Cultural Fit Analysis
The candidate exhibits a strong cultural fit for a Data Engineer role, primarily through projects 1, 2, and 3, which showcase extensive experience in Big Data technologies, cloud platforms (AWS), and data pipeline development. The emphasis on collaboration with BAs and participation in daily scrums aligns with a team-oriented, agile environment. The breadth of skills across various Big Data components, programming languages, and databases suggests a versatile and adaptable professional. However, Project 4, a 'Quality Analyst' role, appears less aligned with the core Data Engineering responsibilities and might warrant further discussion to understand its relevance to the candidate's current career trajectory.

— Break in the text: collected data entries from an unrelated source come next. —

(** * Incident API: the Lambda handlers and their shared helpers

    A shallow embedding of the incident service (create, get, list,
    update-status and health handlers with the helpers of [shared/]),
    followed by the properties of its specification.

    Conventions of the embedding.
    - A Python dictionary whose keys are strings is a [gmap string _];
      JSON documents are values of [json]; Python [None] and JSON [null]
      are both [JNull].
    - A handler is a computation over a [World]: the process environment,
      the contents of the incidents table and the log of every request made
      to a collaborator (table or notification topic).  An exception leaves
      the world as it was when it was raised.
    - [json.loads], [base64.b64decode], [uuid.uuid4], the clock and the two
      AWS clients are not code of the service.  The first two are the fields
      of the class [PyLib]; the rest is the [Env] of one invocation.
    - The table is the store the specification assumes: conditional writes
      are atomic, a read by key sees the last write, a scan pages through
      every item, and an item is kept and given back as the JSON it was
      written as.  A request to it may still be answered with a service
      error, which the [Env] decides; so may a publish to the topic.
    - The body of a response is the document the handler passes to
      [json.dumps], not its text. *)

From stdpp Require Import gmap strings list fin_maps.
From Stdlib Require Import ZArith NArith Ascii.

Set Warnings "-register-all".

Open Scope string_scope.

(* ================================================================== *)
(** * JSON documents and Python values *)
(* ================================================================== *)

Inductive json : Type :=
  | JNull
  | JBool (b : bool)
  | JInt (z : Z)
  | JFloat (literal : string)
  | JString (s : string)
  | JArray (l : list json)
  | JObject (o : gmap string json).

(** [Dict[str, Any]] *)
Abbreviation dict := (gmap string json).

Inductive exn : Type :=
  | ClientError (code text : string)
  | ValueError (text : string)
  | TypeError (text : string)
  | AttributeError (text : string)
  | KeyError (text : string)
  | RuntimeError (text : string).

(** [str(exc)] *)
Definition str_exc (e : exn) : string :=
  match e with
  | ClientError _ text => text
  | ValueError text => text
  | TypeError text => text
  | AttributeError text => text
  | KeyError text => text
  | RuntimeError text => text
  end.

(** The outcome of running Python code: a value, an exception that reached
    the caller, or no answer within the step budget. *)
Inductive result (A : Type) : Type :=
  | Ok (a : A)
  | Raised (e : exn)
  | TimedOut.
Arguments Ok {A} a.
Arguments Raised {A} e.
Arguments TimedOut {A}.

(** Pure code that may raise. *)
Definition pure_bind {A B} (r : result A) (k : A → result B) : result B :=
  match r with
  | Ok a => k a
  | Raised e => Raised e
  | TimedOut => TimedOut
  end.

Notation "x <~ r ;; k" := (pure_bind r (fun x => k))
  (at level 100, r at next level, right associativity).

(* ------------------------------------------------------------------ *)
(** ** Strings *)

(** [str.isspace] on one character, for the code points below 256. *)
Definition isspace (c : ascii) : bool :=
  let n := nat_of_ascii c in
  (((9 <=? n) && (n <=? 13)) || ((28 <=? n) && (n <=? 32))
   || (n =? 133) || (n =? 160))%nat.

Fixpoint lstrip (s : string) : string :=
  match s with
  | String c s' => if isspace c then lstrip s' else s
  | EmptyString => EmptyString
  end.

(** Drop the trailing white space: a character is kept when it is not a
    space or when something is kept after it. *)
Fixpoint rstrip (s : string) : string :=
  match s with
  | String c s' =>
      match rstrip s' with
      | EmptyString => if isspace c then EmptyString else String c EmptyString
      | rest => String c rest
      end
  | EmptyString => EmptyString
  end.

(** [s.strip()] *)
Definition strip (s : string) : string := rstrip (lstrip s).

(** [sub in s] for two strings *)
Fixpoint str_contains (sub s : string) : bool :=
  String.prefix sub s ||
  match s with
  | String _ s' => str_contains sub s'
  | EmptyString => false
  end.

(** [sep.join(l)] *)
Fixpoint join (sep : string) (l : list string) : string :=
  match l with
  | [] => ""
  | [x] => x
  | x :: rest => x +:+ sep +:+ join sep rest
  end.

(** Truthiness of an optional string: [None] and the empty string are false. *)
Definition str_truthy (s : option string) : bool :=
  match s with
  | Some (String _ _) => true
  | _ => false
  end.

(* ------------------------------------------------------------------ *)
(** ** The Python operations the handlers apply to a parsed payload *)

Definition type_name (v : json) : string :=
  match v with
  | JNull => "NoneType"
  | JBool _ => "bool"
  | JInt _ => "int"
  | JFloat _ => "float"
  | JString _ => "str"
  | JArray _ => "list"
  | JObject _ => "dict"
  end.

Definition is_str_eq (x : string) (v : json) : bool :=
  match v with
  | JString s => String.eqb x s
  | _ => false
  end.

(** [x in container], [x] a string *)
Definition py_in (x : string) (container : json) : result bool :=
  match container with
  | JObject o => Ok (bool_decide (is_Some (o !! x)))
  | JArray l => Ok (existsb (is_str_eq x) l)
  | JString s => Ok (str_contains x s)
  | v => Raised (TypeError ("argument of type '" +:+ type_name v +:+ "' is not iterable"))
  end.

(** [container.get(key)] *)
Definition py_get (container : json) (key : string) : result json :=
  match container with
  | JObject o => Ok (default JNull (o !! key))
  | v => Raised (AttributeError ("'" +:+ type_name v +:+ "' object has no attribute 'get'"))
  end.

(** [container[key]], [key] a string *)
Definition py_getitem (container : json) (key : string) : result json :=
  match container with
  | JObject o =>
      match o !! key with
      | Some v => Ok v
      | None => Raised (KeyError ("'" +:+ key +:+ "'"))
      end
  | JArray _ => Raised (TypeError "list indices must be integers or slices, not str")
  | JString _ => Raised (TypeError "string indices must be integers, not 'str'")
  | v => Raised (TypeError ("'" +:+ type_name v +:+ "' object is not subscriptable"))
  end.

(** [v.strip()] *)
Definition py_strip (v : json) : result string :=
  match v with
  | JString s => Ok (strip s)
  | v => Raised (AttributeError ("'" +:+ type_name v +:+ "' object has no attribute 'strip'"))
  end.

Definition isinstance_str (v : json) : bool :=
  match v with JString _ => true | _ => false end.

Definition isinstance_list (v : json) : bool :=
  match v with JArray _ => true | _ => false end.

(** [v in allowed], [allowed] a set of strings: the value is hashed first. *)
Definition py_in_set (v : json) (allowed : list string) : result bool :=
  match v with
  | JString s => Ok (bool_decide (s ∈ allowed))
  | JArray _ | JObject _ => Raised (TypeError ("unhashable type: '" +:+ type_name v +:+ "'"))
  | _ => Ok false
  end.
Lemma Qmem_false_iff (x : Q) (l : list Q) :
  Qmem x l = false <-> forall y, In y l -> ~ x == y.
Proof.
  split.
  - intros H y Hy Hxy.
    assert (Qmem x l = true) by (apply Qmem_true_iff; eauto).
    congruence.
  - intros H. destruct (Qmem x l) eqn:E; [|reflexivity].
    apply Qmem_true_iff in E. destruct E as (y & Hy & Hxy).
    exfalso. exact (H y Hy Hxy).
Qed.

Lemma Qmem_perm (x : Q) (l l' : list Q) :
  Permutation l l' -> Qmem x l = Qmem x l'.
Proof.
  intros HP. apply eq_true_iff_eq. rewrite !Qmem_true_iff.
  split; intros (y & Hy & H); exists y; split; try assumption.
  - eapply Permutation_in; eassumption.
  - eapply Permutation_in; [apply Permutation_sym|]; eassumption.
Qed.

Lemma Qmem_app (x : Q) (l l' : list Q) :
  Qmem x (l ++ l') = Qmem x l || Qmem x l'.
Proof. unfold Qmem. apply existsb_app. Qed.

Lemma Qnodup_perm (l l' : list Q) :
  Permutation l l' -> Qnodup l -> Qnodup l'.
Proof.
  induction 1 as [|x l l' HP IH|x y l|l l' l'' _ IH1 _ IH2]; simpl.
  - trivial.
  - intros [Hx Hl]. split; [|auto].
    rewrite <- (Qmem_perm x _ _ HP). exact Hx.
  - intros [Hy [Hx Hl]]. simpl in Hy.
    apply orb_false_iff in Hy. destruct Hy as [Hyx Hy].
    repeat split; try assumption.
    simpl. rewrite Qeq_bool_comm, Hyx. exact Hx.
  - auto.
Qed.

Lemma Qnodup_snoc (l : list Q) (x : Q) :
  Qnodup l -> Qmem x l = false -> Qnodup (l ++ [x]).
Proof.
  intros Hl Hx. apply Qnodup_perm with (x :: l).
  - apply Permutation_cons_append.
  - simpl. auto.
Qed.

Lemma fold_Qplus_shift (l : list Q) (a : Q) :
  fold_left Qplus l a == a + fold_left Qplus l 0.
Proof.
  revert a. induction l as [|x l IH]; intros a; simpl.
  - lra.
  - rewrite (IH (a + x)), (IH (0 + x)). lra.
Qed.

Lemma Qsum_cons (x : Q) (l : list Q) : Qsum (x :: l) == x + Qsum l.
Proof.
  unfold Qsum. simpl. rewrite fold_Qplus_shift. lra.
Qed.

Lemma Qsum_app (l l' : list Q) : Qsum (l ++ l') == Qsum l + Qsum l'.
Proof.
  induction l as [|x l IH]; simpl.
  - unfold Qsum at 2. simpl. lra.
  - rewrite !Qsum_cons, IH. lra.
Qed.

(** ** Dictionaries keyed by a diameter *)

Lemma qget_Qeq (d : qdict) (k k' : Q) : k == k' -> qget d k = qget d k'.
Proof.
  intros Hk. unfold qget. induction d as [|[k0 v] d IH]; simpl.
  - reflexivity.
  - rewrite IH.
    replace (Qeq_bool k k0) with (Qeq_bool k' k0); [reflexivity|].
    apply eq_true_iff_eq. rewrite !Qeq_bool_iff. rewrite Hk. tauto.
Qed.

Lemma qget_mem (d : qdict) (k : Q) :
  Qmem k (keys d) = true <-> exists v, qget d k = Some v.
Proof.
  unfold qget, Qmem. induction d as [|[k0 v] d IH]; simpl.
  - split; [discriminate|]. intros (v & H). discriminate.
  - destruct (Qeq_bool k k0); simpl.
    + split; eauto.
    + exact IH.
Qed.

Lemma dict_set_keys (d : qdict) (k v a : Q) :
  qget d k = Some a -> keys (dict_set Qeq_bool d k v) = keys d.
Proof.
  unfold qget. induction d as [|[k0 v0] d IH]; simpl.
  - discriminate.
  - destruct (Qeq_bool k k0); simpl.
    + reflexivity.
    + intros H. rewrite (IH H). reflexivity.
Qed.

Lemma dict_set_get_same (d : qdict) (k v a : Q) :
  qget d k = Some a -> qget (dict_set Qeq_bool d k v) k = Some v.
Proof.
  unfold qget. induction d as [|[k0 v0] d IH]; simpl.
  - discriminate.
  - destruct (Qeq_bool k k0) eqn:E; simpl; rewrite E.
    + reflexivity.
    + exact IH.
Qed.

Lemma dict_set_sum (d : qdict) (k a x : Q) :
  qget d k = Some a ->
  Qsum (map snd (dict_set Qeq_bool d k (a + x))) == Qsum (map snd d) + x.
Proof.
  unfold qget. induction d as [|[k0 v0] d IH]; simpl.
  - discriminate.
  - destruct (Qeq_bool k k0); simpl.
    + intros H. injection H as ->. rewrite !Qsum_cons. simpl. lra.
    + intros H. rewrite !Qsum_cons, (IH H). simpl. lra.
Qed.

Lemma dict_set_new (d : qdict) (k v : Q) :
  Qmem k (keys d) = false -> dict_set Qeq_bool d k v = d ++ [(k, v)].
Proof.
  unfold Qmem. induction d as [|[k0 v0] d IH]; simpl.
  - reflexivity.
  - intros H. apply orb_false_iff in H. destruct H as [H1 H2].
    rewrite H1, (IH H2). reflexivity.
Qed.

(** The dictionary [{dia.Value: 0 for dia in diameter_list}] has the
    diameters as its keys, in their order. *)
Lemma init_totals_shape (l : list Q) (acc : qdict) :
  Qnodup (keys acc ++ l) ->
  fold_left (fun d dia => dict_set Qeq_bool d dia 0) l acc
  = acc ++ map (fun dia => (dia, 0)) l.
Proof.
  revert acc. induction l as [|x l IH]; intros acc Hn; simpl.
  - rewrite app_nil_r. reflexivity.
  - assert (Hx : Qmem x (keys acc) = false).
    { apply Qnodup_perm with (l' := x :: keys acc ++ l) in Hn.
      - destruct Hn as [Hx _]. rewrite Qmem_app in Hx.
        apply orb_false_iff in Hx. tauto.
      - apply Permutation_sym. apply Permutation_middle. }
    rewrite (dict_set_new _ _ _ Hx). rewrite IH.
    + rewrite <- app_assoc. reflexivity.
    + unfold keys in *. rewrite map_app. simpl. rewrite <- app_assoc.
      exact Hn.
Qed.

(** ** The dictionary of marks and the list of diameters *)

Lemma dict_append_keys_in (d : mark_dict) (k : Z) (x : Reinforcement) :
  In k (keys d) -> keys (dict_append d k x) = keys d.
Proof.
  induction d as [|[k0 l] d IH]; simpl.
  - intros [].
  - destruct (Z.eqb_spec k k0) as [->|Hne]; simpl.
    + reflexivity.
    + intros [H|H]; [congruence|]. rewrite (IH H). reflexivity.
Qed.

Soft Skills & Operational Fit
The candidate demonstrates strong operational fit through experience in diagnosing and troubleshooting errors, monitoring data processing environments (AWS CloudWatch, log monitoring), and optimizing performance. Collaboration with Business Analysts and active participation in daily scrum meetings highlight good communication and teamwork skills. Adherence to Agile methodology further indicates adaptability to modern development practices.